Japan and China reported positive economic data. In Japan, third-quarter GDP increased 21.4% on a seasonally adjusted basis against estimates for an 18.9% increase. While a positive, Japan has only recovered roughly half of its lost output from the pandemic, as its recovery lags other developed economies. In China, industrial production rose 6.9% year over year, beating estimates for a 6.7% increase. Demand from the Chinese private sector stood out and continues the broader trend of moving the Chinese economy away from exports and toward domestic consumption. Conversely, Chinese retail sales increased 4.3% year over year. While this latest print missed estimates, it still represented an increase over September’s number.

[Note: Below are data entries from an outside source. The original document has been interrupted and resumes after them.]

(** * Stickfight: the session and connection layer

    A shallow embedding of the relay server ([src/server/relay.js]), the
    signaling server and the client networking hooks, with the properties
    the specification states about them.

    Conventions of the embedding.
    - A WebSocket object is a key of the socket store; [===] on sockets is
      equality of keys.  The fields the servers attach to a socket
      ([role], [session], [room], [remoteAddress]) are fields of the stored
      record.
    - [Date.now()] is an argument [now] of every handler: one reading per
      handler run.
    - A handler that can [throw] is a computation in a state-and-exception
      monad: what was written before the [throw] stays written, as in
      JavaScript.
    - [ws.send] and [ws.close] follow the [ws] package: [send] transmits
      only on an OPEN socket, [close] moves an OPEN socket to CLOSING. *)

From Stdlib Require Import ZArith QArith Lqa List String Ascii Lia.
From Stdlib Require Import Strings.Byte.
From Stdlib Require Import Sorting.Sorted.
From stdpp Require Import base option gmap strings list fin_maps.

Local Open Scope string_scope.
Local Open Scope Z_scope.

(** JavaScript truthiness of a value that is a string or absent. *)
Definition truthy (o : option string) : bool :=
  match o with
  | Some s => negb (String.eqb s EmptyString)
  | None => false
  end.

(** The [readyState] of a server-side socket of the [ws] package (a socket
    handed to a ['connection'] listener is never CONNECTING). *)
Inductive ReadyState := OPEN | CLOSING | CLOSED.

Definition is_open (r : ReadyState) : bool :=
  match r with OPEN => true | _ => false end.

(** Socket objects are named by positive numbers. *)
Abbreviation sockid := positive.

(** ** The state-and-exception monad of the handlers

    A handler over a store [S] returns a value or the [message] of the
    [Error] it threw, and the store as it left it. *)

Definition Handler (S A : Type) : Type := S -> (A + string) * S.

Definition ret {S A} (a : A) : Handler S A := fun st => (inl a, st).
Definition throw {S A} (e : string) : Handler S A := fun st => (inr e, st).
Definition bind {S A B} (m : Handler S A) (k : A -> Handler S B) : Handler S B :=
  fun st => match m st with
            | (inl a, st') => k a st'
            | (inr e, st') => (inr e, st')
            end.
Definition exec {S} (f : S -> S) : Handler S unit := fun st => (inl tt, f st).
Definition gets {S A} (f : S -> A) : Handler S A := fun st => (inl (f st), st).

Notation "m ;;; k" := (bind m (fun _ => k))
  (at level 100, k at level 200, right associativity).
Notation "'let*' x ':=' m 'in' k" := (bind m (fun x => k))
  (at level 10, x name, m at level 100, k at level 200).

(** ** The relay server, [src/server/relay.js] *)
Module Relay.

Definition MAX_MESSAGE_SIZE : Z := 8 * 1024.
Definition MAX_MESSAGES_PER_SECOND : nat := 60.


(** A parsed JSON message.  [m_rest] stands for the fields the relay never
    reads ([seq], [ts], [payload]). *)
Record message := Message {
  m_type : string;
  m_role : option string;
  m_room : option string;
  m_rest : string
}.

(** What arrives on the wire: its length, and what [JSON.parse] followed by
    reading [message.type] makes of it ([inl e]: an exception whose
    [message] is [e]). *)
Record rawdata := RawData {
  d_length : Z;
  d_json : string + message
}.

(** The frames the server writes with [ws.send(JSON.stringify(...))]. *)
Inductive frame :=
| RoleAck (role room : string)
| Pong
| ErrorFrame (code : string)
| Forwarded (m : message)
| PlayerDisconnected (role : option string).

(** The [console.warn] and [console.error] lines of the handlers. *)
Inductive logline :=
| ErrInvalidRoleMessage
| ErrHandling (e : string)
| WarnHostInput (session : string)
| WarnInputNotForwarded (session : string)
| WarnGuestState (session : string)
| WarnStateNotForwarded (session : string)
| WarnUnknownType (t : string).
(** ** Further methods of Kakurasu *)

(** [getFieldOfCurrentMove()]: the field of the move at the cursor, or
    [null]. *)
Definition getFieldOfCurrentMove : M (option FieldRef) :=
  currentMove <- gets (λ g, getMoveFromHistoryAsCopy (_calcNextCurrentMoveIndex 0 g) g) ;;
  match currentMove with
  | Some currentMove =>
      field <- _getFieldFromMove currentMove ;;
      ret (Some field)
  | None => ret None
  end.

(** [asJSON()]: the move history, the cursor and the state of every field.
    The meta information is not part of the exported state.  (The exported
    field states are the objects the game holds, not copies; the model
    exports their values.) *)
Definition asJSON (g : Kakurasu) : Snapshot :=
  mkSnapshot (Some (moveHistory g)) (currentMoveIndex g)
             (Some (_fieldsAsJSON (fields g))).

(** *** The highest constraint

    The values compared here are [null] (the initial maximum), [undefined]
    (an index without a cached constraint) or a number, possibly NaN. *)
Inductive JsValue :=
| js_null
| js_undefined
| js_number (n : option nat).

(** The numeric value a relational comparison gives its operand: [null] is
    0, [undefined] is NaN. *)
Definition to_number (v : JsValue) : option nat :=
  match v with
  | js_null => Some 0
  | js_undefined => None
  | js_number n => n
  end.

(** [a < b]; false as soon as one side is NaN. *)
Definition js_lt (a b : JsValue) : bool :=
  match to_number a, to_number b with
  | Some x, Some y => bool_decide (x < y)
  | _, _ => false
  end.

Definition is_null (v : JsValue) : bool :=
  match v with js_null => true | _ => false end.

(** A cached constraint as a JS value. *)
Definition constraint_value (v : option (option nat)) : JsValue :=
  match v with
  | Some n => js_number n
  | None => js_undefined
  end.

Definition getHighestConstraintForColumnRow (forRow : bool) (g : Kakurasu) : JsValue :=
  let length := _getAmountRowColumns forRow g in
  foldl (λ maxValue i,
           let value :=
             constraint_value (if forRow then getConstraintValueForRow i g
                               else getConstraintValueForColumn i g) in
           if is_null maxValue || js_lt maxValue value then value else maxValue)
        js_null (seq 0 length).

Definition getHighestConstraintValue (g : Kakurasu) : JsValue :=
  let highestRowConstraint := getHighestConstraintForColumnRow true g in
  let highestColumnConstraint := getHighestConstraintForColumnRow false g in
  if js_lt highestColumnConstraint highestRowConstraint
  then highestRowConstraint else highestColumnConstraint.
(** * Notions used in the statements *)

(** The object stored under the key of a move after the move was applied
    to the field [f]. *)
Definition moved (row column s : nat) (f : KakurasuField) : KakurasuField :=
  setStatus s (stamp row column f).

(** [keeps proj c]: the component [proj] of the object is the same after
    [c] as before, whether [c] returns or raises. *)
Definition keeps {A X} (proj : Kakurasu → X) (c : M A) : Prop :=
  ∀ g, proj (final (c g)) = proj g.

(** The move history together with the cursor. *)
Definition history (g : Kakurasu) : list Move * option Z :=
  (moveHistory g, currentMoveIndex g).

(** The moves kept when a new move is recorded. *)
Definition kept_history (g : Kakurasu) : list Move :=
  match currentMoveIndex g with
  | Some i => slice_0 (moveHistory g) (i + 1)%Z
  | None => []
  end.

(** The inverse of a move: previous and next status exchanged. *)
Definition inverse (m : Move) : Move :=
  mkMove (row m) (column m) (nextStatus m) (previousStatus m).


(** The three status-setting moves of the public interface. *)
Inductive FieldCommand := SetFieldActive | SetFieldFlagged | SetFieldClear.

Definition setField (cmd : FieldCommand) : nat → nat → M bool :=
  match cmd with
  | SetFieldActive => setFieldActive
  | SetFieldFlagged => setFieldFlagged
  | SetFieldClear => setFieldClear
  end.
(** A controller that was not connecting joins the waiters of promise [p]. *)
Lemma coherent_join s s' p op' c old :
  coherent s →
  well_formed s' →
  connect_pending s' = <[p := op']> (connect_pending s) →
  (∀ x, x ∈ old ↔ ∃ op, connect_pending s !! p = Some op ∧ x ∈ waiters op) →
  NoDup old →
  waiters op' = old ++ [c] →
  (∀ c1 w1, (c1, w1) ∈ op_adopters op' → wallet_id w1 = wallet_id (op_wallet op')) →
  connecting (connection s c) = false →
  connecting (connection s' c) = true →
  (∀ c', c' ≠ c → connecting (connection s' c') = connecting (connection s c')) →
  coherent s'.
Proof.
  intros [H1 H2 H3 H4 H5] Hwf Hpend Hold Hnd Hnew Hsame Hc Hc' Hother.
  assert (¬ waiting s c) as Hnot.
  { intros Hw. apply H2 in Hw. congruence. }
  assert (c ∉ old) as Hcold.
  { intros Hin. apply Hold in Hin as (op & Hp & Hx). apply Hnot. by exists p, op. }
  assert (∀ x, waiting s' x ↔ waiting s x ∨ x = c) as Hwait.
  { intros x. unfold waiting. rewrite Hpend. split.
    - intros (q & oq & Hq & Hx). apply lookup_insert_Some in Hq as [[<- <-]|[Hne Hq]].
      + rewrite Hnew in Hx. apply elem_of_app in Hx as [Hx|Hx].
        * left. apply Hold in Hx as (op & Hp & Hx). by exists p, op.
        * right. by apply list_elem_of_singleton in Hx.
      + left. by exists q, oq.
    - intros [(q & oq & Hq & Hx)| ->].
      + destruct (decide (p = q)) as [<-|Hne].
        * exists p, op'. rewrite lookup_insert_eq. split; [done|].
          rewrite Hnew. apply elem_of_app. left. apply Hold. by exists oq.
        * exists q, oq. by rewrite lookup_insert_ne.
      + exists p, op'. rewrite lookup_insert_eq. split; [done|].
        rewrite Hnew. apply elem_of_app. right. apply list_elem_of_here. }
  split.
  - done.
  - intros x. rewrite Hwait. destruct (decide (x = c)) as [->|Hne].
    + rewrite Hc'. split; auto.
    + rewrite Hother by done. rewrite H2. tauto.
  - intros q oq. rewrite Hpend. intros Hq.
    apply lookup_insert_Some in Hq as [[<- <-]|[Hne Hq]]; [|by eapply H3].
    rewrite Hnew. apply NoDup_app. split; [done|]. split.
    + intros x Hx Hx'. apply list_elem_of_singleton in Hx'. by subst.
    + apply NoDup_singleton.
  - intros q1 q2 o1 o2 x. rewrite Hpend. intros Hq1 Hq2 Hx1 Hx2.
    apply lookup_insert_Some in Hq1 as [[<- <-]|[Hne1 Hq1]];
      apply lookup_insert_Some in Hq2 as [[<- <-]|[Hne2 Hq2]]; try done.
    + rewrite Hnew in Hx1. apply elem_of_app in Hx1 as [Hx1|Hx1].
      * apply Hold in Hx1 as (op & Hp & Hx1). by eapply H4.
      * apply list_elem_of_singleton in Hx1. subst x.
        exfalso. apply Hnot. by exists q2, o2.
    + rewrite Hnew in Hx2. apply elem_of_app in Hx2 as [Hx2|Hx2].
      * apply Hold in Hx2 as (op & Hp & Hx2). by eapply H4.
      * apply list_elem_of_singleton in Hx2. subst x.
        exfalso. apply Hnot. by exists q1, o1.
    + by eapply H4.
  - intros q oq c1 w1. rewrite Hpend. intros Hq Hin.
    apply lookup_insert_Some in Hq as [[<- <-]|[Hne Hq]]; [by eapply Hsame|].
    by eapply H5.
Qed.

News reports indicate that President Trump plans several new moves against China this week. These actions could include measures to protect U.S. tech from China’s military and increased sanctions against Chinese officials.
Political turmoil in Peru deepened, as interim leader Manuel Merion resigned just six days following protests stemming from the impeachment of Merion’s predecessor. Lawmakers have rejected a bid from Rocio Silva to form a new government, leaving Peru without a head of state. Francisco Sagasti is scheduled to be considered today.